Insiders and outsiders

That distinction, between insiders and outsiders, is the key to understanding Weber’s model. He believed great politicians came from inside the system but stood apart from it.

Abraham Lincoln. Otto von Bismarck. Gladstone. They knew how to work the levers of power, but they also had vision, and the psychological strength to live with contradiction. Not just contradictions between ideals and reality, but contradictions within themselves. Lincoln, he wrote, was “haunted” by the burden of leadership, but he did it anyway.

Trump, Truss and the fantasy of the outsider

By these standards, modern politics is a nightmare. Weber would have loathed Donald Trump, not because of his policies but because of his origin story. Trump didn’t emerge from a party machine; he broke in with a crowbar. He wasn’t shaped by the system. He hijacked it. For Weber, that made him dangerous, not just in a moral sense, but in a functional one. Outsiders don’t know how the machine works. So, when they start pushing buttons and pulling levers, things go bang. Usually, in the worst way.

The British conundrum

Britain offers a different conundrum. Here we have insiders, products of the machine, who behave like outsiders. Boris Johnson and Liz Truss are not anti-establishment. They are the establishment. Johnson has been a Tory for decades; Truss worked her way up through student politics and the wonk-industrial complex. Yet, when power came, they governed like amateurs.

So, what went wrong? Why, if Weber was right that party machines produce capable leaders, do our party machines keep producing duds?

The professional without substance

The answer may be that the machine itself is broken. Weber thought parties could still generate greatness, but only if they were places where political skill, compromise, and endurance were developed over time. The grind mattered. Parliament mattered. The whole dreary, infuriating business of legislating and coalition-building mattered.

What happens when Parliament becomes a theatre?
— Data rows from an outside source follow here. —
(* ===== verification/HelpHost.v ===== *)
(** * The Help commands of the desktop host

    [desktop/src-tauri/src/help.rs]: the commands a renderer may call, over the
    authority and the executor with the provider that refuses everything.  The
    clock is an argument of each command; [poisoned] is the poison flag of the
    mutex, which a panic inside a command would set. *)

From stdpp Require Import pretty.
From S2P Require Import Prelude Text Ids Result HelpDigest HelpCorpus HelpDto HelpAuthority HelpExecutor.

(** ** Projections ([grokptah-help-runtime/src/lib.rs]) *)

Definition project_unavailable (handle : string) (code : PublicErrorCode) : HelpProjection :=
  {| hp_handle := handle; hp_status := PUnavailable; hp_claims := []; hp_error := Some code;
     hp_message := Some (public_error_message code) |}.

Definition status_for (st : RunState) : ProjectionStatus :=
  match st with
  | RQueued => PQueued
  | RRunning | RDraining => PRunning
  | RAnswered => PAnswered
  | RAbstained => PAbstained
  | RDenied | RCancelled | RAbandoned | RTimedOut => PUnavailable
  end.

(** ** The provider seam, wired shut *)

Record DisabledProvider := MkDisabledProvider {}.

#[export] Instance disabled_provider : Provider DisabledProvider := {
  pv_begin _ p := (Rejected, p);
  pv_poll _ _ p := (Quiesced, p);
  pv_cancel _ p := p
}.

Record HelpInner := MkHelpInner {
  hi_authority : Authority;
  hi_executor : Executor DisabledProvider;
  hi_session_token : string
}.

Record HelpState := MkHelpState {
  hs_inner : HelpInner;
  hs_poisoned : bool
}.

Inductive HelpError := MkHelpError (message : string).

Definition UNAVAILABLE : HelpError := MkHelpError "Help is unavailable.".

Definition MAX_CONTEXT_CHUNKS : nat := 16.

Definition HELP_GRANT_TTL_MS : Z := 60000.

Section host.
Context {SH : Sha256}.

(** [with_corpus]; [None] is the panic of [expect]. *)
Definition with_corpus (c : Corpus) (now_ms : Z) : option HelpState :=
  match authority_new c with
  | inl _ => None
  | inr h =>
      let session_token := "help-session-" +:+ pretty now_ms in
      let h := register_session
        {| se_token := session_token; se_session_id := "desktop-window";
           se_principal_id := "desktop-local-user"; se_tenant_id := "local"; se_kind := KMember;
           se_capabilities := ∅; se_visibility_ceiling := Public |} h in
      Some {| hs_inner := {| hi_authority := h;
                             hi_executor := executor_new bounds_default (MkDisabledProvider);
                             hi_session_token := session_token |};
              hs_poisoned := false |}
  end.

(** [embedded_corpus]: [parsed] is the embedded document as serde parses it. *)
Definition embedded_corpus (parsed : Corpus) : CorpusError + Corpus :=
  _ ← verify parsed;
  mret parsed.

Definition help_state_new (parsed : Corpus) (now_ms : Z) : option HelpState :=
  match embedded_corpus parsed with
  | inl _ => None
  | inr c => with_corpus c now_ms
  end.

Definition lock (st : HelpState) : HelpError + HelpInner :=
  if hs_poisoned st then inl UNAVAILABLE else inr (hs_inner st).

Definition projection_for (i : HelpInner) (session handle : string) : HelpError + HelpProjection :=
  match run (hi_executor i) handle with
  | None => inl UNAVAILABLE
  | Some r =>
      _ ← ensure (bool_decide (ri_session_token (rn_identity r) = session)) UNAVAILABLE;
      let status := status_for (rn_state r) in
      if decide (status = PUnavailable)
      then mret (project_unavailable handle (default NotAvailable (run_public_code r)))
      else mret {| hp_handle := handle; hp_status := status; hp_claims := []; hp_error := None;
                   hp_message := None |}
  end.

(** ** Commands: the answer and the state afterwards *)

Definition put (st : HelpState) (h : Authority) (e : Executor DisabledProvider) : HelpState :=
  {| hs_inner := {| hi_authority := h; hi_executor := e;
                    hi_session_token := hi_session_token (hs_inner st) |};
     hs_poisoned := hs_poisoned st |}.

Definition help_ask (ask : HelpAsk) (now : Z) (st : HelpState)
    : (HelpError + HelpProjection) * HelpState :=
  match lock st with
  | inl error => (inl error, st)
  | inr inner =>
      let h := hi_authority inner in
      let e := hi_executor inner in
      match principal_for h (ask_session ask) with
      | None => (inl UNAVAILABLE, st)
      | Some p =>
          let locale := default "en" (ask_locale ask) in
          let chunk_ids := take MAX_CONTEXT_CHUNKS (mf_entries (manifest_for h p) ≫= me_chunk_ids) in
          match build_request p (ask_question ask) locale chunk_ids h with
          | inl _ => (inl UNAVAILABLE, st)
          | inr (request, h) =>
              let '(grant, h) := issue_grant p now HELP_GRANT_TTL_MS h in
              match submit (ask_session ask) grant request now h e with
              | inl _ => (inl UNAVAILABLE, put st h e)
              | inr (ident, h, e) =>
                  let st := put st h (tick h now e) in
                  (projection_for (hs_inner st) (ask_session ask) (ri_handle ident), st)
              end
          end
      end
  end.

Definition help_follow (follow : HelpHandle) (now : Z) (st : HelpState)
    : (HelpError + HelpProjection) * HelpState :=
  match lock st with
  | inl error => (inl error, st)
  | inr inner =>
      let st := put st (hi_authority inner) (tick (hi_authority inner) now (hi_executor inner)) in
      (projection_for (hs_inner st) (hh_session follow) (hh_handle follow), st)
  end.

Definition help_cancel (request : HelpHandle) (now : Z) (st : HelpState)
    : (HelpError + HelpProjection) * HelpState :=
  match lock st with
  | inl error => (inl error, st)
  | inr inner =>
      match run (hi_executor inner) (hh_handle request) with
      | Some r =>
          if decide (ri_session_token (rn_identity r) = hh_session request) then
            let e := cancel (hh_handle request) now (hi_executor inner) in
            let st := put st (hi_authority inner) (tick (hi_authority inner) now e) in
            (projection_for (hs_inner st) (hh_session request) (hh_handle request), st)
          else (inl UNAVAILABLE, st)
      | None => (inl UNAVAILABLE, st)
      end
  end.

Definition help_bounds (st : HelpState) : HelpError + BoundsProjection :=
  inner ← lock st;
  mret (bounds_projection (ex_bounds (hi_executor inner))).

Definition help_visible_corpus (session : string) (st : HelpState) : HelpError + Corpus :=
  inner ← lock st;
  p ← ok_or (principal_for (hi_authority inner) session) UNAVAILABLE;
  mret (visible_corpus (hi_authority inner) p).

Definition help_session (st : HelpState) : HelpError + string :=
  inner ← lock st;
  mret (hi_session_token inner).

End host.
(* ===== verification/HelpValidate.v ===== *)
(** * Validation of a provider reply

    [grokptah-help-runtime/src/validate.rs] and the projection of a validated
    answer in [lib.rs]. *)

From S2P Require Import Prelude Text Chars Ids Result HelpDigest HelpCorpus HelpDto HelpRedact.

Definition MIN_QUOTE_CHARS : nat := 24.
Definition MAX_REPLY_BYTES : Z := 32768.
Definition MAX_CLAIMS : nat := 32.

Record Validation := MkValidation {
  vd_answer : ValidatedAnswer;
  vd_redactions : list RedactionCount;
  vd_dropped_claims : nat
}.

Definition span_count (v : Validation) : nat :=
  sum_list_with (λ c, length (cl_spans c)) (va_claims (vd_answer v)).

(** [trim], pushed unless empty. *)
Definition push_trimmed (s : string) : list string := if decide (trim s = "") then [] else [trim s].

Fixpoint split_claims_from (current : list string) (l : list string) : list string :=
  match l with
  | [] => push_trimmed (concat_str current)
  | ch :: l =>
      if is_terminator ch then push_trimmed (concat_str (current ++ [ch])) ++ split_claims_from [] l
      else split_claims_from (current ++ [ch]) l
  end.

Definition split_claims (text : string) : list string := split_claims_from [] (chars text).

(** ** The longest common run *)

(** The inner loop: [previous] from index [j - 1] on, the haystack from [j - 1]
    on; the rest of the new row and the best run so far with its end. *)
Fixpoint run_row (ch : string) (previous : list nat) (hay : list string) (j : nat) (best : nat * nat)
    : list nat * (nat * nat) :=
  match previous, hay with
  | p :: previous, x :: hay =>
      let cur := if decide (ch = x) then S p else 0%nat in
      let best := if decide (best.1 < cur)%nat then (cur, j) else best in
      let '(row, best) := run_row ch previous hay (S j) best in
      (cur :: row, best)
  | _, _ => ([], best)
  end.

(** The outer loop over the needle. *)
Fixpoint run_rows (needle : list string) (previous : list nat) (hay : list string) (best : nat * nat)
    : nat * nat :=
  match needle with
  | [] => best
  | ch :: needle =>
      let '(row, best) := run_row ch previous hay 1 best in
      run_rows needle (0%nat :: row) hay best
  end.

Definition longest_common_run (needle haystack : string) : option (nat * nat * nat) :=
  let needle_chars := chars needle in
  let hay_chars := chars haystack in
  match needle_chars, hay_chars with
  | [], _ | _, [] => None
  | _, _ =>
      let '(best_len, best_hay_end) :=
        run_rows needle_chars (replicate (S (length hay_chars)) 0%nat) hay_chars (0%nat, 0%nat) in
      if decide (best_len = 0%nat) then None
      else
        let start_char := (best_hay_end - best_len)%nat in
        let start_byte := bytes_len (take start_char hay_chars) in
        let end_byte := match hay_chars !! best_hay_end with
                        | Some _ => bytes_len (take best_hay_end hay_chars)
                        | None => String.length haystack
                        end in
        Some (start_byte, end_byte, best_len)
  end.

Inductive RejectReason := ReplyEmpty | ReplyTooLarge.

(** ** Claims *)

(** The span one chunk of the request gives a claim. *)
Definition span_of (c : Corpus) (claim_text : string) (k : ContextChunk) : option CitationSpan :=
  known ← chunk c (cc_chunk_id k);
  if decide (ck_digest known ≠ cc_chunk_digest k ∨ ck_text known ≠ cc_text k) then None else
  '(start, stop, length) ← longest_common_run claim_text (ck_text known);
  if decide (length < MIN_QUOTE_CHARS)%nat then None else
  if negb (is_char_boundary (ck_text known) start) || negb (is_char_boundary (ck_text known) stop) then None else
  source_id ← head (ck_source_ids known);
  s ← source c source_id;
  mret {| sp_chunk_id := ck_id known; sp_chunk_digest := ck_digest known; sp_source_id := sa_id s;
          sp_source_digest := sa_digest s; sp_start := start; sp_end := stop |}.

Definition longest_first (left right : CitationSpan) : comparison :=
  then_with (Nat.compare (sp_end right - sp_start right) (sp_end left - sp_start left))
    (string_cmp (sp_chunk_id left) (sp_chunk_id right)).

Definition by_place (left right : CitationSpan) : comparison :=
  then_with (string_cmp (sp_chunk_id left) (sp_chunk_id right))
    (Nat.compare (sp_start left) (sp_start right)).

Definition overlap (a b : CitationSpan) : bool :=
  bool_decide (sp_chunk_id a = sp_chunk_id b) && bool_decide (sp_start b < sp_end a)%nat
  && bool_decide (sp_start a < sp_end b)%nat.

Definition keep_disjoint (spans : list CitationSpan) : list CitationSpan :=
  foldl (λ kept span, if existsb (λ existing, overlap existing span) kept then kept else kept ++ [span])
    [] spans.

Definition spans_for (c : Corpus) (request : HelpRequest) (claim_text : string) : list CitationSpan :=
  sort_by by_place
    (keep_disjoint (sort_by longest_first (omap (span_of c claim_text) (rq_context request)))).

(** The loop over the claims of the reply: the ones kept and the number dropped. *)
Fixpoint keep_claims (c : Corpus) (request : HelpRequest) (ordinal : nat) (texts : list string)
    (claims : list Claim) (dropped : nat) : list Claim * nat :=
  match texts with
  | [] => (claims, dropped)
  | text :: texts =>
      if decide (MAX_CLAIMS ≤ length claims)%nat then keep_claims c request (S ordinal) texts claims (S dropped)
      else
        match spans_for c request text with
        | [] => keep_claims c request (S ordinal) texts claims (S dropped)
        | kept => keep_claims c request (S ordinal) texts
                    (claims ++ [MkClaim ordinal text kept]) dropped
        end
  end.

Definition renumber (claims : list Claim) : list Claim :=
  imap (λ position claim, MkClaim position (cl_text claim) (cl_spans claim)) claims.

Definition validate (reply : string) (request : HelpRequest) (c : Corpus) : RejectReason + Validation :=
  _ ← ensure (bool_decide (trim reply ≠ "")) ReplyEmpty;
  _ ← ensure (bool_decide (Z.of_nat (String.length reply) ≤ MAX_REPLY_BYTES)%Z) ReplyTooLarge;
  let redacted := redact reply in
  let '(claims, dropped) := keep_claims c request 0 (split_claims (rd_text redacted)) [] 0 in
  let claims := renumber claims in
  mret {| vd_answer := {| va_request_id := rq_request_id request;
                          va_corpus_digest := rq_corpus_digest request; va_claims := claims;
                          va_redactions := kinds redacted; va_abstained := bool_decide (claims = []) |};
          vd_redactions := (λ kc, MkRedactionCount kc.1 kc.2) <$> filter (λ kc, 0 < kc.2)%nat (rd_counts redacted);
          vd_dropped_claims := dropped |}.

(** ** Checking an answer again, and showing it *)

Definition span_resolves (c : Corpus) (span : CitationSpan) : bool :=
  match chunk c (sp_chunk_id span) with
  | None => false
  | Some k =>
      bool_decide (ck_digest k = sp_chunk_digest span)
      && bool_decide (sp_end span ≤ String.length (ck_text k))%nat
      && bool_decide (sp_start span < sp_end span)%nat
      && is_char_boundary (ck_text k) (sp_start span) && is_char_boundary (ck_text k) (sp_end span)
      && match source c (sp_source_id span) with
         | None => false
         | Some s => bool_decide (sa_digest s = sp_source_digest span)
         end
  end.

Fixpoint disjoint_spans (spans : list CitationSpan) : bool :=
  match spans with
  | [] => true
  | span :: spans => forallb (λ other, negb (overlap span other)) spans && disjoint_spans spans
  end.

Definition spans_resolve (answer : ValidatedAnswer) (c : Corpus) : bool :=
  bool_decide (va_corpus_digest answer = co_digest c)
  && forallb (λ claim, bool_decide (cl_spans claim ≠ [])
                       && forallb (span_resolves c) (cl_spans claim)
                       && disjoint_spans (cl_spans claim)) (va_claims answer).

Definition quote_for (span : CitationSpan) (c : Corpus) : option string :=
  k ← chunk c (sp_chunk_id span);
  if decide (ck_digest k ≠ sp_chunk_digest span) then None
  else str_get (ck_text k) (sp_start span) (sp_end span).

Definition project_span (c : Corpus) (span : CitationSpan) : option CitationProjection :=
  quote ← quote_for span c;
  s ← source c (sp_source_id span);
  mret {| cp_source_id := sa_id s; cp_path := sa_path s; cp_heading := sa_heading s; cp_quote := quote |}.

Definition project_claims (c : Corpus) (claims : list Claim) : list ClaimProjection :=
  foldl (λ out claim,
    match omap (project_span c) (cl_spans claim) with
    | [] => out
    | citations => out ++ [MkClaimProjection (length out) (cl_text claim) citations]
    end) [] claims.

Definition project (handle : string) (answer : ValidatedAnswer) (c : Corpus) (status : ProjectionStatus)
    : HelpProjection :=
  let claims := project_claims c (va_claims answer) in
  let status := if decide (claims = [] ∧ status = PAnswered) then PAbstained else status in
  {| hp_handle := handle; hp_status := status; hp_claims := claims; hp_error := None; hp_message := None |}.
A place that only boosts politicians standing as media personalities and not the place where the messy compromise of governing is worked out? When MPs are selected for loyalty, not talent? When ambition is rewarded more than ideas?

Well, you get people who’ve clocked the hours, worn the rosettes, climbed the ladder, but don’t know how to govern. They know how to win, but not how to do it. You get Johnson.

A modern paradox

Weber would have recognised this mutation. He wrote that politicians must be able to hold “the strong and slow boring of hard boards” not flashy slogans or viral speeches, but patient compromise.

Here we hit a modern paradox: we demand authenticity from our politicians, but we punish them for honesty. We demand conviction, but not contradiction. We want them to be brave, but also bland. Social media has intensified this tension: every vote, every hesitation, every fudge is recorded, memed, and weaponised. So politicians retreat into performance.

Why we don’t want what Weber wanted

Maybe, deep down, we don’t even want what Weber wanted. He believed in the professionalisation of politics, but modern voters don’t. They want disruption. They want mavericks. They’ve seen what the professionals have delivered: a financial crash, a lost decade of wage growth, creaking public services, housing crises, climate drift. They’ve seen how insulated those professionals are from the consequences.

So we get the politics of rage. Of spectacle. Of nihilistic hope. A rolling carousel of outsider messiahs and insider clowns. Still, the machine keeps churning.

Would Weber like Starmer?

This brings us to Keir Starmer. On paper, he’s Weber’s ideal: an insider with competence, caution, and a very serious haircut. He’s spent his life inside institutions, legal ones, political ones, party ones. He believes in rules, in process, in making things work. However, where’s the vision? Where’s the haunted inner struggle? Where’s the Gladstone?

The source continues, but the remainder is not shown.